>>>>>

(** C10, as the code has it: [bind_tools] returns the reference it was
    called on unless binding the tools raises, in which case that exception
    reaches the caller and nothing is changed.  Without a current model it
    changes nothing at all and raises nothing.  With a current model and a
    binding that succeeds, the current model is replaced by the tool-bound
    model and neither the registry nor the cursor is touched.  The bound
    model serves the next call that names no model, and stays the current
    model when its first invocation answers.  It does not serve every later
    call: a call that names a registered model, without keyword arguments,
    makes the first registry entry of that name the current model, and a
    call in which the bound model fails falls back to the next registry
    entry, whose object is the current model once it has answered. *)
Theorem bind_tools_effect
  {ref : Type} (E : env) (self : ref) (tools : list string) (s : state) :
(_llm s = None -> bind_tools E self tools s = (Ok self, s))
/\ (forall h e,
      _llm s = Some h ->
      bind_error E (unbound h) tools = Some e ->
      bind_tools E self tools s = (Raise e, s))
/\ (forall h,
      _llm s = Some h ->
      bind_error E (unbound h) tools = None ->
      exists s',
        bind_tools E self tools s = (Ok self, s')
        /\ _llm s' = Some (Bound (unbound h) tools)
        /\ LLMS s' = LLMS s
        /\ _current_model_index s' = _current_model_index s
        /\ invoked (trace s') = invoked (trace s)
        /\ (forall messages a,
              LLMS s <> [] ->
              backend E (trace s') (Bound (unbound h) tools) messages
              = Ok a ->
              exists s'',
                call E messages None [] s' = (Ok a, s'')
                /\ invoked (trace s'')
                   = invoked (trace s') ++ [Bound (unbound h) tools]
                /\ _llm s'' = Some (Bound (unbound h) tools))
        /\ (forall messages n i e,
              n <> ""%string ->
              index n (map name (LLMS s)) = Some i ->
              nth_error (LLMS s) (Z.to_nat i) = Some e ->
              always_succeeds E (llm e) ->
              exists a s'',
                call E messages (Some n) [] s' = (Ok a, s'')
                /\ invoked (trace s'') = invoked (trace s') ++ [llm e]
                /\ _llm s'' = Some (llm e))
        /\ (forall messages e0 next,
              (2 <= List.length (LLMS s))%nat ->
              0 <= _current_model_index s
                < Z.of_nat (List.length (LLMS s)) ->
              backend E (trace s') (Bound (unbound h) tools) messages
              = Raise e0 ->
              nth_error (LLMS s)
                (Z.to_nat ((_current_model_index s + 1)
                           mod Z.of_nat (List.length (LLMS s))))
              = Some next ->
              always_succeeds E (llm next) ->
              exists a s'',
                call E messages None [] s' = (Ok a, s'')
                /\ invoked (trace s'')
                   = invoked (trace s')
                     ++ [Bound (unbound h) tools; llm next]
                /\ _llm s'' = Some (llm next))).
Proof.
unfold bind_tools, llm_bind_tools, bind. cbn [get_state].
split; [intros ->; reflexivity|].
split; [intros h e -> ->; reflexivity|].
intros h Hl Hb. rewrite Hl, Hb.
set (s1 := {| LLMS := LLMS s;
              _llm := Some (Bound (unbound h) tools);
              _current_model_index := _current_model_index s;
              trace := Log "debug" "tools_bound_to_llm"
                           [("tool_count",
                             str_of_nat (List.length tools))]
                       :: trace s |}).
exists s1. split; [reflexivity|].
split; [reflexivity|]. split; [reflexivity|]. split; [reflexivity|].
split; [reflexivity|].
split; [|split].
- intros messages a Hne Ha.
  rewrite (call_unfold E messages None [] s1 s1 eq_refl).
  change (LLMS s1) with (LLMS s).
  destruct (LLMS s) as [|first others] eqn:HL; [congruence|].
  cbn [List.length].
  destruct (call_loop_answers_at_once E messages (S (List.length others))
              (_current_model_index s1) (List.length others) 0%nat
              None s1 (Bound (unbound h) tools) a eq_refl Ha)
    as (s2 & Hrun & (_ & Hl2 & _) & Hinv2 & _).
  exists s2. split; [exact Hrun|]. split; [exact Hinv2 | exact Hl2].
- intros messages n i e Hn Hi Hnth Hup.
  assert (Hne : LLMS s1 <> [])
    by (cbn; intros H; rewrite H in Hi; discriminate).
  destruct (use_requested_model_registered E s1 n i Hne Hn Hi)
    as (e' & Hnth' & Hpre).
  change (LLMS s1) with (LLMS s) in Hnth'.
  assert (e' = e) by congruence. subst e'.
  rewrite (call_unfold E messages _ _ s1 _ Hpre).
  cbn [LLMS _current_model_index]. change (LLMS s1) with (LLMS s) in Hne.
  destruct (LLMS s) as [|first others] eqn:HL; [congruence|].
  cbn [List.length].
  match goal with
  | |- context [call_loop E messages _ _ _ _ _ ?s0] =>
      destruct (Hup (trace s0) messages) as [a Ha];
      destruct (call_loop_answers_at_once E messages
                  (S (List.length others)) i (List.length others) 0%nat
                  None s0 (llm e) a eq_refl Ha)
        as (s2 & Hrun & (_ & Hl2 & _) & Hinv2 & _)
  end.
  cbn in Hl2, Hinv2.
  exists a, s2. split; [exact Hrun|]. split; [exact Hinv2 | exact Hl2].
- intros messages e0 next HN Hidx He0 Hnext Hup.
  destruct (call_falls_back E messages s1 (Bound (unbound h) tools) e0 next
              eq_refl HN Hidx He0 Hnext Hup)
    as (a & s2 & Hrun & _ & Hl2 & _ & Hinv2 & _).
  exists a, s2. split; [exact Hrun|]. split; [exact Hinv2 | exact Hl2].
Qed.
(** ** services/danceAPI.ts *)

Module DanceAPI.

Definition API_BASE_URL : string := "http://localhost:8000".

(** *** Request and response shapes *)

Record HandClassification := { label : string; confidence : Q }.

Record ComparisonResult := {
  pose_score : Q;
  motion_score : Q;
  combined_score : Q;
  best_match_idx : Z;
  timing_offset : Q
}.

Record ProcessSnapshotResponse := {
  timestamp : Q;
  pose_landmarks : option (list (list Q));
  hand_landmarks : list (list (list Q));
  hand_classifications : list HandClassification;
  preprocessed_angles : list (string * Q);
  comparison_result : option ComparisonResult;
  live_feedback : option string;
  success : bool;
  error : option string
}.

Record StartSessionResponse := { session_id : string; message : string }.

Record LoadReferenceResponse := { video_name : string; load_message : string }.

Record UpdateConfigRequest := {
  pose_weight : option Q;
  motion_weight : option Q;
  snapshot_interval : option Q
}.

Record SessionStatusResponse := {
  status_session_id : option string;
  start_time : option Q;
  pose_count : Z;
  reference_video : option string;
  session_duration : Q
}.

Record ConnectionResponse := { status_text : string; status_message : string }.

Record CurrentReferenceResponse := { current_video_name : option string }.

(** The argument of [JSON.stringify], kept as the object it serialises. *)
Inductive Body :=
| Body_image (image : string)
| Body_video_name (name : string)
| Body_config (config : UpdateConfigRequest).

Record RequestInit := {
  method : option string;
  headers : option (list (string * string));
  body : option Body
}.

(** The options default, [{}]. *)
Definition no_options : RequestInit :=
  {| method := None; headers := None; body := None |}.

(** What the code reads of a [Response]: the status, from which [ok]
    derives, and the promise [json()] returns, which rejects when the body
    is not valid JSON. *)
Record Response (T : Type) := { status : Z; json : Outcome T }.
Arguments status {T} _.
Arguments json {T} _.

Definition ok {T} (response : Response T) : bool :=
  (200 <=? status response) && (status response <=? 299).

(** The type arguments [request<T>] is used at, and the rest ([any] and
    the inline object types) by their own codes. *)
Inductive ResponseType :=
| T_ProcessSnapshotResponse
| T_StartSessionResponse
| T_LoadReferenceResponse
| T_any
| T_SessionStatusResponse
| T_ConnectionResponse
| T_CurrentReferenceResponse.

Definition El (t : ResponseType) : Type :=
  match t with
  | T_ProcessSnapshotResponse => ProcessSnapshotResponse
  | T_StartSessionResponse => StartSessionResponse
  | T_LoadReferenceResponse => LoadReferenceResponse
  | T_any => Json
  | T_SessionStatusResponse => SessionStatusResponse
  | T_ConnectionResponse => ConnectionResponse
  | T_CurrentReferenceResponse => CurrentReferenceResponse
  end.

(** The network as [fetch] sees it: for a URL and an init object the
    promise rejects (no response at all) or resolves with a response,
    whose parsed body is read at the type the caller expects. *)
Definition Fetch : Type :=
  forall T : ResponseType, string -> RequestInit -> Outcome (Response (El T)).

(** The init object [{ headers: { 'Content-Type': 'application/json',
    ...options.headers }, ...options }]: the spread of [options] comes
    last, so a [headers] key of [options] replaces the merged one. *)
Definition fetch_init (options : RequestInit) : RequestInit :=
  let merged :=
    ("Content-Type", "application/json")%string ::
    match headers options with Some h => h | None => [] end in
  {| method := method options;
     headers := match headers options with
                | Some h => Some h
                | None => Some merged
                end;
     body := body options |}.

Definition request {T} (fetch : Fetch) (endpoint : string)
  (options : RequestInit) : Outcome (El T) :=
  let url := (API_BASE_URL ++ endpoint)%string in
  match fetch T url (fetch_init options) with
  | Rejected e => Rejected e
  | Resolved response =>
      if negb (ok response)
      then Rejected
             (mkError ("HTTP error! status: "
                       ++ String_of_int (status response))%string)
      else json response
  end.

Definition POST (b : option Body) : RequestInit :=
  {| method := Some "POST"%string; headers := None; body := b |}.

Definition processSnapshot (fetch : Fetch) (imageData : string)
  : Outcome ProcessSnapshotResponse :=
  request (T := T_ProcessSnapshotResponse) fetch "/api/sessions/snapshot" (POST (Some (Body_image imageData))).

Definition startSession (fetch : Fetch) : Outcome StartSessionResponse :=
  request (T := T_StartSessionResponse) fetch "/api/sessions/start" (POST None).

Definition endSession (fetch : Fetch) : Outcome StartSessionResponse :=
  request (T := T_StartSessionResponse) fetch "/api/sessions/end" (POST None).

Definition loadReferenceVideo (fetch : Fetch) (videoName : string)
  : Outcome LoadReferenceResponse :=
  request (T := T_LoadReferenceResponse) fetch "/api/reference/load"
    (POST (Some (Body_video_name videoName))).

Definition updateConfig (fetch : Fetch) (config : UpdateConfigRequest)
  : Outcome Json :=
  request (T := T_any) fetch "/api/config/update" (POST (Some (Body_config config))).

Definition getConfig (fetch : Fetch) : Outcome Json :=
  request (T := T_any) fetch "/api/config" no_options.

Definition getSessionStatus (fetch : Fetch) : Outcome SessionStatusResponse :=
  request (T := T_SessionStatusResponse) fetch "/api/sessions/status" no_options.

Definition testConnection (fetch : Fetch) : Outcome ConnectionResponse :=
  request (T := T_ConnectionResponse) fetch "/health" no_options.

Definition getCurrentReference (fetch : Fetch)
  : Outcome CurrentReferenceResponse :=
  request (T := T_CurrentReferenceResponse) fetch "/api/reference/current" no_options.

(** The public methods, indexed by the type they resolve with. *)
Inductive Method : ResponseType -> Type :=
| M_processSnapshot (imageData : string) : Method T_ProcessSnapshotResponse
| M_startSession : Method T_StartSessionResponse
| M_endSession : Method T_StartSessionResponse
| M_loadReferenceVideo (videoName : string) : Method T_LoadReferenceResponse
| M_updateConfig (config : UpdateConfigRequest) : Method T_any
| M_getConfig : Method T_any
| M_getSessionStatus : Method T_SessionStatusResponse
| M_testConnection : Method T_ConnectionResponse
| M_getCurrentReference : Method T_CurrentReferenceResponse.

Definition call (fetch : Fetch) {T} (m : Method T) : Outcome (El T) :=
  match m in Method T return Outcome (El T) with
  | M_processSnapshot imageData => processSnapshot fetch imageData
  | M_startSession => startSession fetch
  | M_endSession => endSession fetch
  | M_loadReferenceVideo videoName => loadReferenceVideo fetch videoName
  | M_updateConfig config => updateConfig fetch config
  | M_getConfig => getConfig fetch
  | M_getSessionStatus => getSessionStatus fetch
  | M_testConnection => testConnection fetch
  | M_getCurrentReference => getCurrentReference fetch
  end.

(** The URL and init object a method hands to [fetch]. *)
Definition endpoint_of {T} (m : Method T) : string :=
  match m with
  | M_processSnapshot _ => "/api/sessions/snapshot"
  | M_startSession => "/api/sessions/start"
  | M_endSession => "/api/sessions/end"
  | M_loadReferenceVideo _ => "/api/reference/load"
  | M_updateConfig _ => "/api/config/update"
  | M_getConfig => "/api/config"
  | M_getSessionStatus => "/api/sessions/status"
  | M_testConnection => "/health"
  | M_getCurrentReference => "/api/reference/current"
  end.

Definition options_of {T} (m : Method T) : RequestInit :=
  match m with
  | M_processSnapshot imageData => POST (Some (Body_image imageData))
  | M_startSession | M_endSession => POST None
  | M_loadReferenceVideo videoName => POST (Some (Body_video_name videoName))
  | M_updateConfig config => POST (Some (Body_config config))
  | _ => no_options
  end.

Definition sent {T} (fetch : Fetch) (m : Method T)
  : Outcome (Response (El T)) :=
  fetch T (API_BASE_URL ++ endpoint_of m)%string (fetch_init (options_of m)).

(** The claim C9 read literally: once the server has answered, a method
    rejects exactly when the status is not a success status. *)
Definition rejects_exactly_on_bad_status : Prop :=
  forall (fetch : Fetch) T (m : Method T) (response : Response (El T)),
    sent fetch m = Resolved response ->
    (isRejected (call fetch m) = true <-> ok response = false).

(** A server that answers every request with status 200 and a body that
    is not JSON, so that [response.json()] rejects. *)
Definition malformed_body : Fetch :=
  fun T _ _ =>
    Resolved {| status := 200;
                json := Rejected (mkError "Unexpected token < in JSON") |}.
Lemma reaches_appends : forall env st st',
  reaches env st st' ->
  exists ops,
    queue st' = (queue st ++ ops)%list
    /\ sizes_follow (sz st) ops = true
    /\ sz st' = last_size (sz st) ops
    /\ (List.length ops + List.length (argv st') <= List.length (argv st))%nat.
Proof.
  intros env st st' H.
  induction H as [st|st st1 st2 Hne Hs Hr (ops2 & Hq2 & Hf2 & Hz2 & Hl2)].
  - exists []. rewrite List.app_nil_r. cbn. repeat split; lia.
  - destruct (step_appends env st st1 Hne Hs) as (ops1 & Hq1 & Hf1 & Hz1 & Hl1).
    exists (ops1 ++ ops2)%list.
    rewrite Hq2, Hq1, List.app_assoc, sizes_follow_app, last_size_app.
    rewrite <- Hz1, Hf1, Hf2, Hz2, List.length_app.
    repeat split; lia.
Qed.

Lemma main_loop_done : forall env f st st',
  main_loop env f st = Done (QueueExecuted st') ->
  reaches env st st' /\ argv st' = [].
Proof.
  intros env f. induction f as [|k IH]; intros st st' H; simpl in H.
  - destruct (argv st) eqn:E; [|discriminate].
    inversion H; subst. split; [apply reaches_here|exact E].
  - destruct (argv st) as [|a l] eqn:E.
    + inversion H; subst. split; [apply reaches_here|exact E].
    + destruct (step env st) as [st1|o] eqn:Es.
      * destruct (IH st1 st' H) as [Hr Ha]. split; [|exact Ha].
        apply (reaches_next env st st1 st'); [congruence|exact Es|exact Hr].
      * subst o. step_cases Es.
Qed.

(** X11: the loop only ever appends to the queue, and never more
    entries than the tokens it has consumed for them. *)
Theorem queue_only_grows : forall env st st',
  reaches env st st' ->
  exists ops,
    queue st' = (queue st ++ ops)%list
    /\ (List.length ops + List.length (argv st') <= List.length (argv st))%nat.
Proof.
  intros env st st' H.
  destruct (reaches_appends env st st' H) as (ops & Hq & _ & _ & Hl).
  now exists ops.
Qed.

Lemma queue_only_grows_witness :
  exists ops,
    queue (mkState ["reboot"] None 0 3
             [Erase "x"; Download "boot" "abc" 3; Flash "boot" 3])
    = (queue (mkState ["flash"; "boot"; "img.bin"; "reboot"] None 0 77
                [Erase "x"]) ++ ops)%list
    /\ (List.length ops + 1 <= 4)%nat.
Proof.
  apply (queue_only_grows plain_env
           (mkState ["flash"; "boot"; "img.bin"; "reboot"] None 0 77
              [Erase "x"])
           (mkState ["reboot"] None 0 3
              [Erase "x"; Download "boot" "abc" 3; Flash "boot" 3])).
  apply (reaches_next plain_env _
           (mkState ["reboot"] None 0 3
              [Erase "x"; Download "boot" "abc" 3; Flash "boot" 3]));
    [discriminate|reflexivity|apply reaches_here].
Defined.

(** X12: in a queue that reaches [fb_execute_queue], every token has
    been consumed, every download carries the length of its data, and
    every flash and verify entry carries the size of the download nearest
    before it in the queue, or the unset initial value of [sz] when no
    download comes before it. *)
Theorem executed_queue_sizes : forall env argv0 st,
  main env argv0 = Done (QueueExecuted st) ->
  argv st = []
  /\ sizes_follow (stack_sz env) (queue st) = true
  /\ sz st = last_size (stack_sz env) (queue st)
  /\ (List.length (queue st) < List.length argv0)%nat.
Proof.
  intros env argv0 st H. unfold main in H.
  destruct argv0 as [|prog [|first more]]; try discriminate.
  destruct (streq first "devices"); [discriminate|].
  apply main_loop_done in H as [Hr Ha].
  destruct (reaches_appends env _ _ Hr) as (ops & Hq & Hf & Hz & Hl).
  cbn [initial queue sz argv List.app] in *.
  rewrite Hq. repeat split; try assumption.
  cbn [List.length] in *. lia.
Qed.

Lemma executed_queue_sizes_witness :
  sizes_follow 77
    [Download "data" "abc" 3; Erase "x"; Flash "b" 3] = true
  /\ main plain_env
       ["fastboot"; "download"; "img.bin"; "erase"; "x"; "flash"; "b"]
     = Done (QueueExecuted
               (mkState [] None 0 3
                  [Download "data" "abc" 3; Erase "x"; Flash "b" 3])).
Proof.
  split; [|reflexivity].
  exact (proj1 (proj2
    (executed_queue_sizes plain_env
       ["fastboot"; "download"; "img.bin"; "erase"; "x"; "flash"; "b"]
       (mkState [] None 0 3
          [Download "data" "abc" 3; Erase "x"; Flash "b" 3])
       eq_refl))).
Defined.

End LoopProperties.

(** ** The branches of the scanner, at any state of the loop *)

Ltac run_chain :=
  repeat match goal with
  | |- context [CStr.streq ?a ?b] =>
      let r := eval vm_compute in (CStr.streq a b) in
      change (CStr.streq a b) with r
  end;
  cbv iota.

Ltac count_tokens :=
  repeat match goal with
  | |- context [if ?a <? ?b then _ else _] =>
      let E := fresh "E" in
      destruct (a <? b) eqn:E;
      [apply Z.ltb_lt in E|apply Z.ltb_ge in E];
      cbn [List.length] in E; try lia
  end.

Ltac open_branch Ha :=
  unfold Scanner.step, Scanner.arg, Scanner.require, Scanner.argc,
    Scanner.skip, Scanner.with_optional_file, Scanner.set_argv,
    Scanner.set_queue, Scanner.set_sz;
  rewrite Ha;
  cbn [nth Scanner.argv Scanner.serial Scanner.vendor_id Scanner.sz
       Scanner.queue skipn];
  run_chain; count_tokens.

Section BranchProperties.
Import CStr Engine Scanner Table Shape SpecWords Samples.
(** * LIBERREX, en_tn: the resumable translation scraper

    A shallow embedding of [src/en_tn/scraper.py] and
    [src/en_tn/retry_failed.py], and the properties of the retry policy,
    the progress store, the pipeline driver and the failure re-processor.

    Conventions of the embedding.
    - A Python [str] is the list of its code points ([list N]).
    - A text file read line by line is the list of the lines that the
      iteration yields (each with its line end still attached).
    - A CSV file is the list of its records as [csv] hands them to the
      program ([Row fields]); a stretch of the file that cannot be decoded
      or parsed is [Garbled], and reading it raises. A row that a program
      writes is read back as it was written when none of its fields is
      longer than the field size limit of the reader or holds a carriage
      return ([reads_back]); the results that read a sink after a program
      wrote to it assume so.
    - The endpoint, the interrupt signal, the clock and the console are the
      outside world: the endpoint answers the n-th request by a function of
      n and of the text sent; [KeyboardInterrupt] is delivered at an effect
      chosen by the world, among the requests, the sleeps, the writing of a
      row and the writing of the checkpoint marker; time passes by [Sleep]
      events; console lines and diagnostic-log lines are events of the run
      (the time stamp of a log line is left out).
    - An interrupt that arrives elsewhere (before the loop of a program,
      in its [finally] clause, between the opening of a file and its first
      write, after a line of the diagnostic log) has no point of delivery
      here, and the counters of a loop count the rounds that ended, where
      the code counts a sentence once its row is flushed. Where a result
      depends on it, the run is taken not to be interrupted, unless the
      result names the points of delivery above.
    - A row of the failure sink that is too short for a column of its
      header is outside the model too ([getitem]): the results about the
      re-processor are stated for failure sinks whose rows have a field
      for each column.
    - Failures of the file system other than an input file that is missing
      and a sink that cannot be read are outside the model. *)

From Stdlib Require Import String Ascii QArith.
From stdpp Require Import base tactics option list numbers gmap.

<<<<<

Every line that holds the string "streq" must be copied from the records above.

Reply to the exercise:
  destruct (streq first "devices"); [discriminate|].
  | |- context [CStr.streq ?a ?b] =>
      let r := eval vm_compute in (CStr.streq a b) in
      change (CStr.streq a b) with r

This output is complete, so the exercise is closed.